- _Activity_: Start with the first line of the data and end with the line that holds "0x1F; 0xE8; 0xA6;"; write out each one exactly.

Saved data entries

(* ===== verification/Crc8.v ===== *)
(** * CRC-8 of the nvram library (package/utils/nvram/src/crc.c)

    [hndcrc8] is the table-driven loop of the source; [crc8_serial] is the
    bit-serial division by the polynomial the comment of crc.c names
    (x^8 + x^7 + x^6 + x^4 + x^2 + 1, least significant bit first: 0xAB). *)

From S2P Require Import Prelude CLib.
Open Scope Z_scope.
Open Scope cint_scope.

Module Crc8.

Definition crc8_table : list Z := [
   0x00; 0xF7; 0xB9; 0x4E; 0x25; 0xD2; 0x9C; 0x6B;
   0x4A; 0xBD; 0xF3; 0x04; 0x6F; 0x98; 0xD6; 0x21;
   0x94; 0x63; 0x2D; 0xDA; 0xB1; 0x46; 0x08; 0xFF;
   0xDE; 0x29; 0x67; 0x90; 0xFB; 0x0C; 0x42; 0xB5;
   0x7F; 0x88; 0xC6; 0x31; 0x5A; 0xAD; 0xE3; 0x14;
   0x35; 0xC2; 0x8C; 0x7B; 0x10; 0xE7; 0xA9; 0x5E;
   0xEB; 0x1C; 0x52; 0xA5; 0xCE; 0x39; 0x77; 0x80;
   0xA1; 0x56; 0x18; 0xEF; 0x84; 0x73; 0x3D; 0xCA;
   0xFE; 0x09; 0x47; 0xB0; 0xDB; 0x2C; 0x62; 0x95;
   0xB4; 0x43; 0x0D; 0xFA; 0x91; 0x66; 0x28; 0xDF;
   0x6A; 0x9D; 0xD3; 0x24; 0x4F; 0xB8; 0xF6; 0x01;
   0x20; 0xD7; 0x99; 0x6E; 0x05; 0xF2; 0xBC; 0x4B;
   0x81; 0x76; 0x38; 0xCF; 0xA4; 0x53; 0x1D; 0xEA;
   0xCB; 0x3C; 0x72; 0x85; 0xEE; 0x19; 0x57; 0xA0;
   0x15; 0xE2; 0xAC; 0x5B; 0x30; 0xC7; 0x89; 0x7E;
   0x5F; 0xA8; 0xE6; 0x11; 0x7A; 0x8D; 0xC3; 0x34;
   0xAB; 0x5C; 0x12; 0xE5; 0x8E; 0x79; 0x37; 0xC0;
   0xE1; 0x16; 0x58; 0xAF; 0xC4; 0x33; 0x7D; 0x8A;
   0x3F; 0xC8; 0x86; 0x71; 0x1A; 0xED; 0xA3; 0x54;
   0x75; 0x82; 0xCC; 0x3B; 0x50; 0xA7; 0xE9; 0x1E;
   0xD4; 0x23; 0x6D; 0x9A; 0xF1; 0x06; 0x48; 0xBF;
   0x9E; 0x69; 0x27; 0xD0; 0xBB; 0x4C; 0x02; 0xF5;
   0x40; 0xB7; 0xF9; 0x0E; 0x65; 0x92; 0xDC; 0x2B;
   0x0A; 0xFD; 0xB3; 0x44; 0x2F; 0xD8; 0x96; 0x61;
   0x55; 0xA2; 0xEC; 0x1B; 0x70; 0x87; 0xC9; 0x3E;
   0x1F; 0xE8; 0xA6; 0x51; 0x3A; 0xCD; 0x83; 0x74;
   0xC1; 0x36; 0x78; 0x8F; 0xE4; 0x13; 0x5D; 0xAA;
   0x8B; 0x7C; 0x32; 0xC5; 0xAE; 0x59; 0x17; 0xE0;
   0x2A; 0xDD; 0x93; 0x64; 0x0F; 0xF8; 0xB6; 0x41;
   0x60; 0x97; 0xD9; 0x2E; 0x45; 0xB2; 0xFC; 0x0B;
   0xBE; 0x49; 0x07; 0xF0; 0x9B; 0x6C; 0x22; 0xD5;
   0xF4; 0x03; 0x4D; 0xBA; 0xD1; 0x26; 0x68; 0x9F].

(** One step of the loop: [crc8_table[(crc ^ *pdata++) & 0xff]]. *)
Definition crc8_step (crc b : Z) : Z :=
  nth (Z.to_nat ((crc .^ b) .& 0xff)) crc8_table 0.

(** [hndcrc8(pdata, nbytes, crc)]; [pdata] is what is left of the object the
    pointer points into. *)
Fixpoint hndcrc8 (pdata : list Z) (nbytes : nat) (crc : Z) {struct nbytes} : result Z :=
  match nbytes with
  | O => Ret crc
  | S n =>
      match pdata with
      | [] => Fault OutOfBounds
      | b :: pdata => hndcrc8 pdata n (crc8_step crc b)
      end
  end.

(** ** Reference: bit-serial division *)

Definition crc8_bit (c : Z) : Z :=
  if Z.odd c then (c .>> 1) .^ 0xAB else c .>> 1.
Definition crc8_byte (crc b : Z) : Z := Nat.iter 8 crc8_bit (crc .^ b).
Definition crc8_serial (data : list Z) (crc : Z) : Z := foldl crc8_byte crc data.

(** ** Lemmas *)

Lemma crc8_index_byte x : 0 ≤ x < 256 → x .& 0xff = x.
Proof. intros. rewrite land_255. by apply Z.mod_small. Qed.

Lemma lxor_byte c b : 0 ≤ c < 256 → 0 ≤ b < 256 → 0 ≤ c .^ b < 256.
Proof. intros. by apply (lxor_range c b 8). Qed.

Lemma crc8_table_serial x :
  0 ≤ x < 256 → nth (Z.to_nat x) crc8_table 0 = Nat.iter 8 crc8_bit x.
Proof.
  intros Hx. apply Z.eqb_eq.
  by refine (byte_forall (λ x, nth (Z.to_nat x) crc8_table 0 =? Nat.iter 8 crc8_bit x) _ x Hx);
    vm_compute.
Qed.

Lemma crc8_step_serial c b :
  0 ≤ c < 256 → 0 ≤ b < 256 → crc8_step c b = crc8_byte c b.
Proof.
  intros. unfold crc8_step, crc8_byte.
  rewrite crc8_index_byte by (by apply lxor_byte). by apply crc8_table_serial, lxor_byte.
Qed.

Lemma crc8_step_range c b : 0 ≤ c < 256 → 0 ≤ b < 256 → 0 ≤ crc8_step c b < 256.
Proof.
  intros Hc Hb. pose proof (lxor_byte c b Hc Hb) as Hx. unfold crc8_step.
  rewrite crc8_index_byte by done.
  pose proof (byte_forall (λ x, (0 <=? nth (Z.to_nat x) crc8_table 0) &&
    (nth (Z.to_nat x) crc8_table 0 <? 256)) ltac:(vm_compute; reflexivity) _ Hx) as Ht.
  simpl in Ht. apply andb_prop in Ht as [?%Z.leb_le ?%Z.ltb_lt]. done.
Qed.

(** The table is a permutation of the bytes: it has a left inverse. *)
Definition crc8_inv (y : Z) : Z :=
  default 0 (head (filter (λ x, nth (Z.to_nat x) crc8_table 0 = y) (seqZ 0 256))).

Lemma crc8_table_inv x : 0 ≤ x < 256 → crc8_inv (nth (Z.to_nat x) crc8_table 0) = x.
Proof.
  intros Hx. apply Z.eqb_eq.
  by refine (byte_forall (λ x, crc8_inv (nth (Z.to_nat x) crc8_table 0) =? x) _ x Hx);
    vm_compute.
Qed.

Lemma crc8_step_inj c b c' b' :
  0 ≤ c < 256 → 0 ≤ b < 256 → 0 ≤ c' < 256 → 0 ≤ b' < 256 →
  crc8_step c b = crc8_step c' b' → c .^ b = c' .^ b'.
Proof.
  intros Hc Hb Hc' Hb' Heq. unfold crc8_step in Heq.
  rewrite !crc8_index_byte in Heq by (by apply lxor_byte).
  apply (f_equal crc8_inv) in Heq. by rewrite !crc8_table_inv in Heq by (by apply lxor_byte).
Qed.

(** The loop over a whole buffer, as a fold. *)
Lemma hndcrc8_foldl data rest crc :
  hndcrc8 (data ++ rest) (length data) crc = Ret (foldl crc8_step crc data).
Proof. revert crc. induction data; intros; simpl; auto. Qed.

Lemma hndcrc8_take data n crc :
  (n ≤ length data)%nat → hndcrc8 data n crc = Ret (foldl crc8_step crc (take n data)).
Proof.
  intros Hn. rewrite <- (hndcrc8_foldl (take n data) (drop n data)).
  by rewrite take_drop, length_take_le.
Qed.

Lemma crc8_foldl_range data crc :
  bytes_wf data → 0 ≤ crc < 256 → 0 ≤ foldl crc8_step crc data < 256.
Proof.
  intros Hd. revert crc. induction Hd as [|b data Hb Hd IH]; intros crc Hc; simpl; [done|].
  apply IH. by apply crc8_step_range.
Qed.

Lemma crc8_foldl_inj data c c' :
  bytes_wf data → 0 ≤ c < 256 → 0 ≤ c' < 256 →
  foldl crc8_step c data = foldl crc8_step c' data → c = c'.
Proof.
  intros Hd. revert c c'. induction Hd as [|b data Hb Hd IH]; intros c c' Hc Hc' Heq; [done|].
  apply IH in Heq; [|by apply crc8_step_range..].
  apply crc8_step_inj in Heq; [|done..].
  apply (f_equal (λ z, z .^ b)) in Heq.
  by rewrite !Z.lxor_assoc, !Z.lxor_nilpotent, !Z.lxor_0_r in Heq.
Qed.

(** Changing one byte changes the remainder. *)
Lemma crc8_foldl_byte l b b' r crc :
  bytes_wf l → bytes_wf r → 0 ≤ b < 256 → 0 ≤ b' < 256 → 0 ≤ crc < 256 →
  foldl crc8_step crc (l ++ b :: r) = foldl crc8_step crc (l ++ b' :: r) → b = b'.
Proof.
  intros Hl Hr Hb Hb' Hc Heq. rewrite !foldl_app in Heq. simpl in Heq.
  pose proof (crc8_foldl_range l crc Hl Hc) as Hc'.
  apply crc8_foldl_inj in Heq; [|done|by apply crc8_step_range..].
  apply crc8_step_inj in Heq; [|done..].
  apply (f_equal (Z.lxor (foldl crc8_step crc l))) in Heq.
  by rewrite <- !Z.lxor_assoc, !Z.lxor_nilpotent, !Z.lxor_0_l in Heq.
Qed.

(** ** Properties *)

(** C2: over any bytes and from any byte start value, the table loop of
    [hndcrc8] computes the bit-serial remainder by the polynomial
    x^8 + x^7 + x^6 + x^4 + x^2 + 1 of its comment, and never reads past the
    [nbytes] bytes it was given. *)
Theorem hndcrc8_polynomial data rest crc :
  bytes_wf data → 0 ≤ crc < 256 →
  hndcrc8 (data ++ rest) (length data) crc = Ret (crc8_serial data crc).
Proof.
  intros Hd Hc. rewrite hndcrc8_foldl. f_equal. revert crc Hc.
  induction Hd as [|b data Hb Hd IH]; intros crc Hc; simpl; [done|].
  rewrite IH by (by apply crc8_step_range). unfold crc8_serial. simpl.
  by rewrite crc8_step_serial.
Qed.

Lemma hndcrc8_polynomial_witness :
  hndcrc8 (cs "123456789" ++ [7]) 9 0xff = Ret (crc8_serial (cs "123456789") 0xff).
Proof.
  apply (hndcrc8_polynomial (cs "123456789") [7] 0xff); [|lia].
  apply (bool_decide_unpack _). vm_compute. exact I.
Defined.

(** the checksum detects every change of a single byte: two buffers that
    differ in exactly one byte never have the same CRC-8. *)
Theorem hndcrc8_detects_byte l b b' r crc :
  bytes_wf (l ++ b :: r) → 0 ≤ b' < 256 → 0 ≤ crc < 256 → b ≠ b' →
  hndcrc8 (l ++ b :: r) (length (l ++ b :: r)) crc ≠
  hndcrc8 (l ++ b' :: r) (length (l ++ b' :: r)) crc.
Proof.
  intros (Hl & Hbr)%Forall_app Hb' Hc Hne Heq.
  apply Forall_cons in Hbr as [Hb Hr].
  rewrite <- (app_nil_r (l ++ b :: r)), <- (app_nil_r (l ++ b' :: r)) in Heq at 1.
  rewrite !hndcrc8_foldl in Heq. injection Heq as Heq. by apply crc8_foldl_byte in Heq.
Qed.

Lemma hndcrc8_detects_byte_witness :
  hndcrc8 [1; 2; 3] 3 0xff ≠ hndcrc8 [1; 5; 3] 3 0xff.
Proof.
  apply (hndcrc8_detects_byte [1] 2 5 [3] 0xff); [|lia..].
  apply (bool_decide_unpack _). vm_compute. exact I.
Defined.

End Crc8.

- _Exercise solution_:
(* ===== verification/Crc8.v ===== *)
(** * CRC-8 of the nvram library (package/utils/nvram/src/crc.c)

    [hndcrc8] is the table-driven loop of the source; [crc8_serial] is the
    bit-serial division by the polynomial the comment of crc.c names
    (x^8 + x^7 + x^6 + x^4 + x^2 + 1, least significant bit first: 0xAB). *)

From S2P Require Import Prelude CLib.
Open Scope Z_scope.
Open Scope cint_scope.

Module Crc8.

Definition crc8_table : list Z := [
   0x00; 0xF7; 0xB9; 0x4E; 0x25; 0xD2; 0x9C; 0x6B;
   0x4A; 0xBD; 0xF3; 0x04; 0x6F; 0x98; 0xD6; 0x21;
   0x94; 0x63; 0x2D; 0xDA; 0xB1; 0x46; 0x08; 0xFF;
   0xDE; 0x29; 0x67; 0x90; 0xFB; 0x0C; 0x42; 0xB5;
   0x7F; 0x88; 0xC6; 0x31; 0x5A; 0xAD; 0xE3; 0x14;
   0x35; 0xC2; 0x8C; 0x7B; 0x10; 0xE7; 0xA9; 0x5E;
   0xEB; 0x1C; 0x52; 0xA5; 0xCE; 0x39; 0x77; 0x80;
   0xA1; 0x56; 0x18; 0xEF; 0x84; 0x73; 0x3D; 0xCA;
   0xFE; 0x09; 0x47; 0xB0; 0xDB; 0x2C; 0x62; 0x95;
   0xB4; 0x43; 0x0D; 0xFA; 0x91; 0x66; 0x28; 0xDF;
   0x6A; 0x9D; 0xD3; 0x24; 0x4F; 0xB8; 0xF6; 0x01;
   0x20; 0xD7; 0x99; 0x6E; 0x05; 0xF2; 0xBC; 0x4B;
   0x81; 0x76; 0x38; 0xCF; 0xA4; 0x53; 0x1D; 0xEA;
   0xCB; 0x3C; 0x72; 0x85; 0xEE; 0x19; 0x57; 0xA0;
   0x15; 0xE2; 0xAC; 0x5B; 0x30; 0xC7; 0x89; 0x7E;
   0x5F; 0xA8; 0xE6; 0x11; 0x7A; 0x8D; 0xC3; 0x34;
   0xAB; 0x5C; 0x12; 0xE5; 0x8E; 0x79; 0x37; 0xC0;
   0xE1; 0x16; 0x58; 0xAF; 0xC4; 0x33; 0x7D; 0x8A;
   0x3F; 0xC8; 0x86; 0x71; 0x1A; 0xED; 0xA3; 0x54;
   0x75; 0x82; 0xCC; 0x3B; 0x50; 0xA7; 0xE9; 0x1E;
   0xD4; 0x23; 0x6D; 0x9A; 0xF1; 0x06; 0x48; 0xBF;
   0x9E; 0x69; 0x27; 0xD0; 0xBB; 0x4C; 0x02; 0xF5;
   0x40; 0xB7; 0xF9; 0x0E; 0x65; 0x92; 0xDC; 0x2B;
   0x0A; 0xFD; 0xB3; 0x44; 0x2F; 0xD8; 0x96; 0x61;
   0x55; 0xA2; 0xEC; 0x1B; 0x70; 0x87; 0xC9; 0x3E;
   0x1F; 0xE8; 0xA6; 0x51; 0x3A; 0xCD; 0x83; 0x74;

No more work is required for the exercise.